(** ** Laws of the monad and of the primitives *)

Lemma log_run (data : log_data) (log_type : Z) (s : State) :
  log data log_type s = (Return tt, logged data log_type s).
Proof.
  unfold logged, log.
  destruct (SimpleLogger.log_level (Reader.logger (self s)) <=? log_type);
    reflexivity.
Qed.

Lemma log_text_run (text : string) (log_type : Z) (s : State) :
  log_text text log_type s = (Return tt, logged (LText text) log_type s).
Proof. apply log_run. Qed.

Lemma self_logged data log_type s : self (logged data log_type s) = self s.
Proof.
  unfold logged, log.
  destruct (SimpleLogger.log_level (Reader.logger (self s)) <=? log_type);
    reflexivity.
Qed.

Lemma trace_logged data log_type s :
  trace (logged data log_type s) = trace s.
Proof.
  unfold trace, logged, log.
  destruct (SimpleLogger.log_level (Reader.logger (self s)) <=? log_type);
    reflexivity.
Qed.

Lemma calls_logged data log_type s :
  World.calls (world (logged data log_type s)) = World.calls (world s).
Proof. apply trace_logged. Qed.

Lemma responses_logged data log_type s :
  World.responses (world (logged data log_type s)) = World.responses (world s).
Proof.
  unfold logged, log.
  destruct (SimpleLogger.log_level (Reader.logger (self s)) <=? log_type);
    reflexivity.
Qed.

Section NoRaise.
Context {A B : Type}.

Lemma no_raise_ret (a : A) : no_raise (ret a).
Proof. intros s. exists a, s. reflexivity. Qed.

Lemma no_raise_bind (m : M A) (k : A -> M B) :
  no_raise m -> (forall a, no_raise (k a)) -> no_raise (bind m k).
Proof.
  intros Hm Hk s. destruct (Hm s) as (a & s1 & E).
  destruct (Hk a s1) as (b & s2 & E2).
  exists b, s2. unfold bind. rewrite E. exact E2.
Qed.

(** A handler that returns makes the whole [try] statement return. *)
Lemma no_raise_try_catch (m : M A) (h : exn -> M A) :
  (forall e, no_raise (h e)) -> no_raise (try_catch m h).
Proof.
  intros Hh s. unfold try_catch.
  destruct (m s) as [[a | e] s1].
  - exists a, s1. reflexivity.
  - apply Hh.
Qed.
End NoRaise.

Lemma no_raise_get_self : no_raise get_self.
Proof. intros s. eexists _, _. reflexivity. Qed.

Lemma no_raise_update f : no_raise (update f).
Proof. intros s. eexists _, _. reflexivity. Qed.

Lemma no_raise_update_stats f : no_raise (update_stats f).
Proof. apply no_raise_update. Qed.

Lemma no_raise_log data log_type : no_raise (log data log_type).
Proof. intros s. eexists _, _. apply log_run. Qed.

Lemma no_raise_log_text text log_type : no_raise (log_text text log_type).
Proof. apply no_raise_log. Qed.

Lemma no_raise_time_time : no_raise time_time.
Proof.
  intros s. unfold time_time.
  destruct (World.clock (world s)); eexists _, _; reflexivity.
Qed.

Lemma no_raise_deadline_polls timeout : no_raise (deadline_polls timeout).
Proof.
  intros s. unfold deadline_polls.
  destruct (World.polls (world s)); eexists _, _; reflexivity.
Qed.

Lemma no_raise_scheduled : no_raise scheduled.
Proof.
  intros s. unfold scheduled.
  destruct (World.sched (world s)); eexists _, _; reflexivity.
Qed.

Lemma no_raise_loop turns guard body :
  no_raise body -> no_raise (loop turns guard body).
Proof.
  intros N. induction turns as [ | turns IH]; simpl.
  - apply no_raise_ret.
  - apply no_raise_bind; [ apply no_raise_get_self | intros r ].
    destruct (guard r); [ | apply no_raise_ret ].
    apply no_raise_bind; [ exact N | intros ?; exact IH ].
Qed.

(** Starting a thread returns, whatever the thread meets. *)
Lemma no_raise_thread_start t : no_raise (thread_start t).
Proof.
  unfold thread_start.
  apply no_raise_bind; [ apply no_raise_scheduled | intros turns ].
  apply no_raise_try_catch. intros e. apply no_raise_ret.
Qed.

Create HintDb no_raise.
#[local] Hint Resolve no_raise_ret no_raise_get_self no_raise_update
  no_raise_update_stats no_raise_log no_raise_log_text no_raise_time_time
  no_raise_deadline_polls no_raise_scheduled no_raise_thread_start : no_raise.

(** Goes through a method statement by statement; what is left are the calls
    that may raise outside of a [try]. *)
Ltac no_raise_step :=
  match goal with
  | |- no_raise (bind _ _) => apply no_raise_bind; [ | intros ? ]
  | |- no_raise (try_catch _ _) => apply no_raise_try_catch; intros ?
  | |- no_raise (if ?b then _ else _) => destruct b
  | |- no_raise (match ?x with _ => _ end) => destruct x
  | |- no_raise _ => solve [ auto with no_raise ]
  end.

Ltac no_raise_tac := repeat no_raise_step.

Section Keeps.
Context {X A B : Type} (attr : Reader.t -> X).

Lemma keeps_ret (a : A) : keeps attr (ret a).
Proof. intros s. reflexivity. Qed.

Lemma keeps_raise (e : exn) : keeps attr (@raise A e).
Proof. intros s. reflexivity. Qed.

Lemma keeps_bind (m : M A) (k : A -> M B) :
  keeps attr m -> (forall a, keeps attr (k a)) -> keeps attr (bind m k).
Proof.
  intros Hm Hk s. unfold bind. specialize (Hm s).
  destruct (m s) as [[a | e] s1]; simpl in *.
  - rewrite Hk. exact Hm.
  - exact Hm.
Qed.

Lemma keeps_try_catch (m : M A) (h : exn -> M A) :
  keeps attr m -> (forall e, keeps attr (h e)) -> keeps attr (try_catch m h).
Proof.
  intros Hm Hh s. unfold try_catch. specialize (Hm s).
  destruct (m s) as [[a | e] s1]; simpl in *.
  - exact Hm.
  - rewrite Hh. exact Hm.
Qed.
End Keeps.

Section KeepsPrimitives.
Context {X : Type} (attr : Reader.t -> X).

Lemma keeps_get_self : keeps attr get_self.
Proof. intros s. reflexivity. Qed.

Lemma keeps_update f : (forall r, attr (f r) = attr r) -> keeps attr (update f).
Proof. intros H s. apply H. Qed.

Lemma keeps_log data log_type : keeps attr (log data log_type).
Proof. intros s. rewrite log_run. simpl. now rewrite self_logged. Qed.

Lemma keeps_log_text text log_type : keeps attr (log_text text log_type).
Proof. apply keeps_log. Qed.

Lemma keeps_transport c : keeps attr (transport c).
Proof.
  intros s. unfold transport. simpl.
  destruct (World.responses (world s)) as [ | [m | e] rest]; reflexivity.
Qed.

Lemma keeps_bus_method c : keeps attr (bus_method c).
Proof.
  unfold bus_method. apply keeps_bind; [ apply keeps_get_self | intros r ].
  destruct (Reader.bus r); [ apply keeps_transport | apply keeps_raise ].
Qed.

Lemma keeps_time_time : keeps attr time_time.
Proof.
  intros s. unfold time_time. destruct (World.clock (world s)); reflexivity.
Qed.

Lemma keeps_deadline_polls timeout : keeps attr (deadline_polls timeout).
Proof.
  intros s. unfold deadline_polls.
  destruct (World.polls (world s)); reflexivity.
Qed.

Lemma keeps_scheduled : keeps attr scheduled.
Proof.
  intros s. unfold scheduled. destruct (World.sched (world s)); reflexivity.
Qed.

:::::

» **TASK DESCRIPTION**: Taking the records above as input, show every line in which the word "exact" is present.

» **FINAL ANSWER**:
  exists b, s2. unfold bind. rewrite E. exact E2.
    apply no_raise_bind; [ exact N | intros ?; exact IH ].
  - rewrite Hk. exact Hm.
  - exact Hm.
  - exact Hm.
  - rewrite Hh. exact Hm.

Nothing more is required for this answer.